Pour le soja, l’itinéraire technique (ITK) expérimenté repose sur l’implantation d’un couvert végétal de poacées fin d’été/début automne, le roulage du couvert au printemps suivant puis le semis du soja sous ce couvert. Différents dispositifs ont été testés en lien avec les 4 premières étapes clés de la figure 1. Pour répondre aux enjeux, nous avons étudiés l’effet de différents couverts sur (1) le contrôle des adventices pendant la phase de couverture et après roulage, (2) l’implantation du soja dans le mulch, et (3) les composantes du rendement. Afin de répondre à ces questions, plusieurs facteurs ont été étudiés (Tableau 1) : les espèces du couvert, la variété du seigle en tant que couvert, la stratégie de semis du couvert (date x densité), le nombre de roulage du couvert.
Pour le choix des facteurs, nous sommes partis de la littérature qui recommandait d’utiliser le seigle (Vincent-Caboud et al., 2019a). Nous avons co-conçu les essais avec des agriculteurs-expérimentateurs (Vincent Caboud et al., 2020), qui ont amené des facteurs supplémentaires à tester autour de leurs propres connaissances ou contraintes techniques et économiques.
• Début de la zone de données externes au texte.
(* ===== verification/Manager.v ===== *)
(** * The replication manager and the API it polls: [core/repl/manager.go],
    [core/repl/api.go], [core/repl/puller.go]

    One poll cycle of a peer: handshake and identity pin, catch-up through the
    peer's journal page by page, snapshot bootstrap when the cursor fell behind
    the peer's retention, pruning, retry of parked events. A peer is what it
    answers: [PeerAPI] holds its responses, which may be those of an honest
    server ([handleJournal] over that site's database) or anything else.
    Loops that page through a peer carry fuel; the theorems say how much is
    enough against an honest peer and that none is against a misbehaving one. *)

From S2P Require Import Prelude State StateTheory Events ReplSql Applier Safety Store.
Open Scope Z_scope.

(** ** The server side *)

(** [handleJournal]: a page after a sequence, or 410 when the entries in
    between were pruned; asking acknowledges what came before. *)
Inductive journal_reply :=
| Page (entries : list JournalEntry) (head : Z)
| Gone
| Failed (what : string).

Definition handleJournal (now : Z) (site peer origin : string) (after limit : Z) (db : DB)
    : DB * journal_reply :=
  let origin := if decide (origin = "") then site else origin in
  let '(head, oldest) := JournalHead origin db in
  if after + 1 <? oldest then (db, Gone)
  else
    let entries := ReadJournal origin after limit db in
    let db := if bool_decide (origin = site) && (0 <? after) && (after <=? head)
              then RecordPeerAck now peer site after db else db in
    (db, Page entries head).

(** [handleStatus]'s heads. *)
Definition handleStatus_heads (site : string) (db : DB) : gmap string Z :=
  let origins := KnownOrigins db in
  let origins := if decide (origins = ∅) then {[site]} else origins in
  set_to_map (fun o => (o, (JournalHead o db).1)) origins.

(** [parseResumeOffset]: the start of an open-ended byte range. *)
Definition parseResumeOffset (header : string) : option Z :=
  if negb (has_prefix header "bytes=") then None
  else
    let spec := String.substring 6 (String.length header - 6) header in
    match split spec "-"%char with
    | [start; EmptyString] =>
        match parse_int start with
        | Some n => if n <? 0 then None else Some n
        | None => None
        end
    | _ => None
    end.

(** ** What a peer answers *)

Record QuarantineRecord := mkQRecord {
  qr_rec_feed : string; qr_rec_coordinate : string; qr_rec_reason : string; qr_rec_detail : string;
  qr_rec_active : bool; qr_rec_hlc : HLC;
}.
Record ResolutionRecord := mkRRecord {
  rr_feed : string; rr_path : string; rr_coordinate : string; rr_decision : resolution; rr_operator : string;
}.

(** [SnapshotResponse]. *)
Record SnapshotResponse := mkSnapshot {
  sn_site : string;
  sn_uuid : string;
  sn_manifests : list ManifestPut;
  sn_revoked : list string;
  sn_quarantine : list QuarantineRecord;
  sn_resolutions : list ResolutionRecord;
  sn_conflicts : list ConflictRow;
  sn_watermarks : gmap string Z;
}.

Record PeerAPI := mkPeer {
  pc_name : string;
  pc_status : result string (string * string * gmap string Z);   (** site, uuid, heads *)
  pc_journal : string -> Z -> Z -> journal_reply;                  (** origin, after, limit *)
  pc_snapshot : result string SnapshotResponse;
}.

(** [Client.Journal]: entries of another origin are refused. *)
Definition Client_Journal (c : PeerAPI) (origin : string) (after limit : Z) : journal_reply :=
  match pc_journal c origin after limit with
  | Page entries head =>
      if forallb (fun e => bool_decide (OriginSite e = origin)) entries then Page entries head
      else Failed "entry attributed to another origin"
  | r => r
  end.

(** [Client.Status]: a peer that is not who it is configured to be, or has no
    UUID, is refused. *)
Definition Client_Status (c : PeerAPI) : result string (string * gmap string Z) :=
  match pc_status c with
  | Err e => Err e
  | Ok (site, uuid, heads) =>
      if decide (site <> pc_name c) then Err "peer identifies as another site"
      else if decide (uuid = "") then Err "peer reported no site UUID"
      else Ok (uuid, heads)
  end.

(** ** Bootstrap *)

Definition SchemaVersion : Z := 1.

(** [hlcFromMetadata]. *)
Definition hlcFromMetadata (m : gmap string string) : HLC :=
  let num key := match parse_int (default "" (m !! key)) with Some v => v | None => 0 end in
  mkHLC (num "hlc_wall") (num "hlc_logical").

(** The newest stamp of a snapshot. *)
Definition newest_stamp (sn : SnapshotResponse) : HLC :=
  foldl (fun acc h => if Before acc h then h else acc) (mkHLC 0 0)
    ((hlcFromMetadata ∘ mp_metadata <$> sn_manifests sn) ++ (qr_rec_hlc <$> sn_quarantine sn) ++
     (res_hlc ∘ rr_decision <$> sn_resolutions sn)).
(* ===== verification/Transfer.v ===== *)
(** * Bytes and lookups between sites: [core/repl/puller.go], [api.go], [manager.go]

    The server side of a blob transfer and of a manifest lookup, the client that
    resumes an interrupted transfer and verifies it, and the manager's two
    services for the rest of the program: making a blob available and finding a
    coordinate another site hosts. A peer is what it answers to each request;
    the network may cut a body anywhere. The spool file is a string, and
    writing it does not fail. *)

From S2P Require Import Prelude GoLib State StateTheory Events ReplSql Applier Store Pipeline ModLib Manager.
Open Scope Z_scope.

Module Transfer.

(** ** HTTP as the two sides see it *)

(** What a handler answers. *)
Record reply := mkReply { rp_status : Z; rp_headers : gmap string string; rp_body : string }.
Definition text_reply (status : Z) (text : string) : reply := mkReply status ∅ text.

(** What a request got: nothing, or a reply whose body may have been cut. *)
Inductive exchange :=
| Unreachable
| Replied (status : Z) (body : string) (cut : bool).

(** [strings.Trim] of a set of characters leaves nothing. *)
Fixpoint only_of (set s : string) : bool :=
  match s with EmptyString => true | String c s => contains_char set c && only_of set s end.

(** ** The server *)

Definition digestRE : string := "0123456789abcdef".
Definition maxControlResponse : Z := 32 * 2 ^ 20.

Section server.
Context (digest : string -> string -> string) {St : Type} `{BS : !BlobStore (digest "sha256") St}.

(** [handleBlob]: the whole blob, or the tail a peer asks for. *)
Definition handleBlob (name range : string) (st : St) : reply :=
  if negb (String.length name =? 64)%nat || negb (only_of digestRE name) then text_reply 404 "not found"
  else
    match Get (blobKey name) st with
    | Err ErrNotFound => text_reply 404 "not found"
    | Err _ => text_reply 500 "internal error"
    | Ok o =>
        let size := o_size o in
        let common := {[ "Content-Type" := "application/octet-stream"; "Accept-Ranges" := "bytes" ]} in
        let whole := mkReply 200 (if 0 <? size then <["Content-Length" := format_int size]> common else common) (o_body o) in
        match parseResumeOffset range with
        | Some start =>
            if 0 <? start then
              if (0 <? size) && (size <=? start) then
                mkReply 416 (<["Content-Range" := "bytes */" +:+ format_int size]> common) ""
              else if size <? start then text_reply 500 "internal error"
              else
                mkReply 206
                  (if 0 <? size then
                     <["Content-Range" := "bytes " +:+ format_int start +:+ "-" +:+ format_int (size - 1)
                                            +:+ "/" +:+ format_int size]>
                     (<["Content-Length" := format_int (size - start)]> common)
                   else common)
                  (String.substring (Z.to_nat start) (Z.to_nat (size - start)) (o_body o))
            else whole
        | None => whole
        end
    end.
End server.

(** [ManifestResponse]. *)
Record ManifestResponse := mkManifestResponse { ms_feed : string; ms_path : string; ms_sha256 : string; ms_size : Z }.

(** [handleManifest]; [None] stands for an answer that is not 200. *)
Definition handleManifest (feed path : string) (db : DB) : Z * option ManifestResponse :=
  if decide (feed = "" \/ path = "") then (400, None)
  else
    match List.find (fun kv : string * string * HostedRow => bool_decide (kv.1.2 = path)) (ListHosted feed path db) with
    | Some (f, p, row) => (200, Some (mkManifestResponse f p (h_sha256 row) (h_size row)))
    | None => (404, None)
    end.
(* ===== verification/Bootstrap.v ===== *)
(** * A new site: the snapshot and its import ([core/repl/api.go], [manager.go])

    [handleSnapshot] exports a site's tables in one transaction; [bootstrap],
    modelled in [Manager], imports them. The theorem composes the two: a fresh
    site that bootstrapped from a snapshot serves, blocks and refuses what the
    exporting site does. *)

From S2P Require Import Prelude State StateTheory Events ReplSql Applier Safety Manager.
Open Scope Z_scope.

Module Bootstrap.

(** ** The export *)

Definition put_of (kv : string * string * HostedRow) : ManifestPut :=
  let '(f, p, r) := kv in
  mkManifestPut f p (h_coordinate r) (h_sha256 r) (h_size r) (h_checksums r) (h_metadata r) (h_mutable r)
    (h_published_by r) (h_site r).
Definition quarantine_record (kv : string * string * string * QuarantineRow) : QuarantineRecord :=
  let '(f, c, reason, q) := kv in mkQRecord f c reason (q_detail q) (q_active q) (q_hlc q).
Definition resolution_record (kv : string * string * ResolutionRow) : ResolutionRecord :=
  let '(f, p, r) := kv in
  mkRRecord f p (r_coordinate r) (mkRes (r_keep r) (r_size r) (r_checksums r) (r_metadata r) (r_hlc r)) (r_operator r).

(** The statements of the export, each in its order. *)
Definition QuarantineStateTx (db : DB) : list (string * string * string * QuarantineRow) :=
  by_key (fun kv => joined kv.1.1.1 (joined kv.1.1.2 kv.1.2)) (map_to_list (quarantine db)).
Definition RevokedTokenHashesTx (db : DB) : list string := by_key id (elements (revoked_hashes db)).
Definition OpenConflictsTx (db : DB) : list ConflictRow := by_key (fun c => joined (c_feed c) (c_path c)) (open_conflicts db).
Definition ConflictResolutionsTx (db : DB) : list (string * string * ResolutionRow) :=
  by_key (fun kv => joined kv.1.1 kv.1.2) (map_to_list (conflict_resolutions db)).

(** [handleSnapshot]. *)
Definition handleSnapshot (site uuid : string) (db : DB) : SnapshotResponse :=
  mkSnapshot site uuid
    (put_of <$> ListHosted "" "" db)
    (RevokedTokenHashesTx db)
    (quarantine_record <$> QuarantineStateTx db)
    (resolution_record <$> ConflictResolutionsTx db)
    (OpenConflictsTx db)
    (set_to_map (fun o => (o, (JournalHead o db).1)) (KnownOrigins db)).

(** ** Importing restrictions into empty tables *)

Definition q_key (q : QuarantineRecord) : string * string * string := (qr_rec_feed q, qr_rec_coordinate q, qr_rec_reason q).
Definition q_taken (q : QuarantineRecord) : Prop :=
  qr_rec_feed q <> "" /\ qr_rec_coordinate q <> "" /\ qr_rec_reason q <> "" /\ qr_rec_reason q <> conflict_reason.
#[export] Instance q_taken_dec q : Decision (q_taken q).
Proof. unfold q_taken. apply _. Defined.

(** The tables but for the blocks. *)
Definition but_blocks (db : DB) := (hosted_manifests db, publish_conflicts db, conflict_resolutions db, tokens db).
(** The tables but for the conflicts and the blocks. *)
Definition but_conflicts (db : DB) := (hosted_manifests db, conflict_resolutions db, tokens db).

Lemma import_quarantine_eq db q :
  import_quarantine db q
  = if decide (q_taken q) then ApplyQuarantineDecisionTx (qr_rec_feed q) (qr_rec_coordinate q) (qr_rec_reason q)
         (qr_rec_detail q) (qr_rec_active q) (qr_rec_hlc q) db else db.
Proof.
  unfold import_quarantine, q_taken. repeat (case_bool_decide; simpl; [rewrite decide_False by tauto; done|]).
  by rewrite decide_True by tauto.
Qed.

Lemma decision_other k feed coord reason detail active hlc db :
  k <> (feed, coord, reason) ->
  quarantine (ApplyQuarantineDecisionTx feed coord reason detail active hlc db) !! k = quarantine db !! k.
Proof.
  intros Hk. unfold ApplyQuarantineDecisionTx, quarantineTx, releaseQuarantineTx.
  repeat case_match; simpl; rewrite ?lookup_insert_ne by congruence; done.
Qed.

Lemma decision_frame feed coord reason detail active hlc db :
  but_blocks (ApplyQuarantineDecisionTx feed coord reason detail active hlc db) = but_blocks db.
Proof. unfold ApplyQuarantineDecisionTx, quarantineTx, releaseQuarantineTx. by repeat case_match. Qed.

(** Distinct records into a table that has none of them. *)
Lemma import_quarantines l db :
  NoDup (q_key <$> l) -> (forall q, q ∈ l -> quarantine db !! q_key q = None) ->
  let db' := foldl import_quarantine db l in
  but_blocks db' = but_blocks db
  /\ (forall q, q ∈ l -> q_taken q -> exists d, quarantine db' !! q_key q = Some (mkQuarantine d (qr_rec_active q) (qr_rec_hlc q)))
  /\ (forall k, (forall q, q ∈ l -> q_taken q -> q_key q <> k) -> quarantine db' !! k = quarantine db !! k).
Proof.
  revert db. induction l as [|q l IH]; intros db Hnd Hnone; simpl; [split_and!; [done|by intros ? ?%elem_of_nil|done]|].
  apply NoDup_cons in Hnd as [Hq Hnd]. rewrite import_quarantine_eq.
  set (db1 := if decide (q_taken q) then _ else db).
  assert (forall k, k <> q_key q -> quarantine db1 !! k = quarantine db !! k) as Hother.
  { intros k Hk. unfold db1. case_decide; [|done]. by apply decision_other. }
  destruct (IH db1 Hnd) as (Hb & Hin & Hout); clear IH.
  { intros q' Hq'. rewrite Hother; [apply Hnone; by right|]. intros Heq. apply Hq. rewrite <-Heq. by apply list_elem_of_fmap_2. }
  split_and!.
  - rewrite Hb. unfold db1. case_decide; [apply decision_frame|done].
  - intros q' [->|Hq']%elem_of_cons Ht; [|by apply Hin].
    rewrite Hout. 2: { intros q' Hq' _ Heq. apply Hq. rewrite <-Heq. by apply list_elem_of_fmap_2. }
    unfold db1. rewrite decide_True by done. specialize (Hnone q ltac:(by left)).
    unfold ApplyQuarantineDecisionTx, quarantineTx, releaseQuarantineTx, q_key in *.
    destruct (qr_rec_active q); rewrite Hnone; simpl; rewrite lookup_insert_eq; by eexists.
  - intros k Hk. rewrite Hout by (intros q' Hq'; apply Hk; by right).
    destruct (decide (k = q_key q)) as [->|Hne]; [|by apply Hother].
    unfold db1. case_decide; [|done]. exfalso. eapply Hk; [by left|done|done].
Qed.
(** *** Conflicts *)

(** A coordinate has an open conflict; its block says so. *)
Definition opened (db : DB) (f c : string) : Prop :=
  exists x, x ∈ publish_conflicts db /\ c_feed x = f /\ c_coordinate x = c /\ c_resolved x = None.
Definition conflict_block (db : DB) (f c : string) : Prop :=
  exists q, quarantine db !! (f, c, conflict_reason) = Some q /\ q_active q = true.
Definition in_sync (db : DB) : Prop := forall f c, conflict_block db f c <-> opened db f c.

Lemma open_for_opened db f c : opened db f c <-> open_for db f c <> [].
Proof.
  unfold opened, open_for. split.
  - intros (x & Hx & Hf & Hc & Hr) Hnil. assert (x ∈ @nil ConflictRow) as Hin; [|by apply elem_of_nil in Hin].
    rewrite <-Hnil. apply list_elem_of_filter. by split.
  - intros Hne. destruct (filter _ _) as [|x l] eqn:E; [done|].
    assert (x ∈ filter (fun y => c_feed y = f /\ c_coordinate y = c /\ c_resolved y = None) (publish_conflicts db)) as Hin
      by (rewrite E; by left).
    apply list_elem_of_filter in Hin as [(? & ? & ?) ?]. by exists x.
Qed.

(** Recomputing a block brings it in step and touches no other. *)
Lemma sync_block f c db :
  (conflict_block (syncConflictQuarantineTx f c db) f c <-> opened db f c)
  /\ (forall k, k <> (f, c, conflict_reason) -> quarantine (syncConflictQuarantineTx f c db) !! k = quarantine db !! k).
Proof.
  unfold syncConflictQuarantineTx. rewrite open_for_opened. destruct (open_for db f c) as [|x l]; split.
  - split; [|done]. intros (q & Hq & Ha). simpl in Hq. rewrite lookup_alter_eq in Hq.
    destruct (quarantine db !! _); simplify_eq/=.
  - intros k Hk. simpl. by rewrite lookup_alter_ne.
  - split; [done|]. intros _. unfold conflict_block. simpl. rewrite lookup_insert_eq.
    destruct (quarantine db !! (f, c, conflict_reason)); by eexists.
  - intros k Hk. simpl. by rewrite lookup_insert_ne.
Qed.

Lemma sync_in_sync f c db :
  (forall f' c', (f', c') <> (f, c) -> conflict_block db f' c' <-> opened db f' c') ->
  in_sync (syncConflictQuarantineTx f c db).
Proof.
  intros Hs f' c'. destruct (sync_block f c db) as [Hb Ho]. destruct (sync_tables f c db) as (_ & Hc & _).
  assert (opened (syncConflictQuarantineTx f c db) f' c' <-> opened db f' c') as Hop by (unfold opened; by rewrite Hc).
  rewrite Hop. destruct (decide ((f', c') = (f, c))) as [[= -> ->]|Hne]; [done|].
  rewrite <-(Hs f' c' Hne). unfold conflict_block. by rewrite Ho by congruence.
Qed.

Definition c_taken (c : ConflictRow) : Prop :=
  c_feed c <> "" /\ c_path c <> "" /\ String.length (c_winner c) = 64%nat /\ String.length (c_loser c) = 64%nat.

(** Rows of one path are about one coordinate. *)
Definition one_coordinate (l : list ConflictRow) : Prop :=
  forall x y, x ∈ l -> y ∈ l -> c_feed x = c_feed y -> c_path x = c_path y -> c_coordinate x = c_coordinate y.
Ainsi, nous avons introduit des essais sur les variétés intéressantes en seigle, la comparaison du seigle à du triticale et un mélange seigle X triticale, pour pallier un frein économique (peu de semences de seigles certifiées en AB en fin d’été, généralement plus chères), d’où le choix de comparer le seigle au triticale (moins onéreux car le triticale est produit sur la ferme).
Pour le maïs, seuls 3 essais ont été implantés sur un même site (en 2019, 2020 et 2021) dans le même esprit que pour le soja (Tableau 1). L’utilisation de cette technique en maïs était encore moins connue que pour du soja (Vincent-Caboud et al., 2019a ; Wallace et al., 2017), nous nous sommes ainsi concentrés sur le choix du couvert, et dans une moindre mesure sur le mode de gestion du couvert. D’après la littérature, il est nécessaire que le couvert soit composé d’une légumineuse pour prévenir les faims d’azote du maïs quand le couvert est détruit. Toutefois, un couvert de légumineuse pure se dégrade trop rapidement, ce qui peut conduire à une mauvaise gestion des adventices une fois la culture semée. Ainsi nous avons testé comme facteur des couverts de légumineuses pures (pois 1/3 et féverole 2/3), comparé à des couverts en mélange avec des céréales (pois X seigle ; féverole X seigle et féverole X seigle X vesce). Le couvert de pois n’ayant pas poussé comme souhaité, l’essai avec pois (2019) n’a pas été détaillé par la suite dans l’article.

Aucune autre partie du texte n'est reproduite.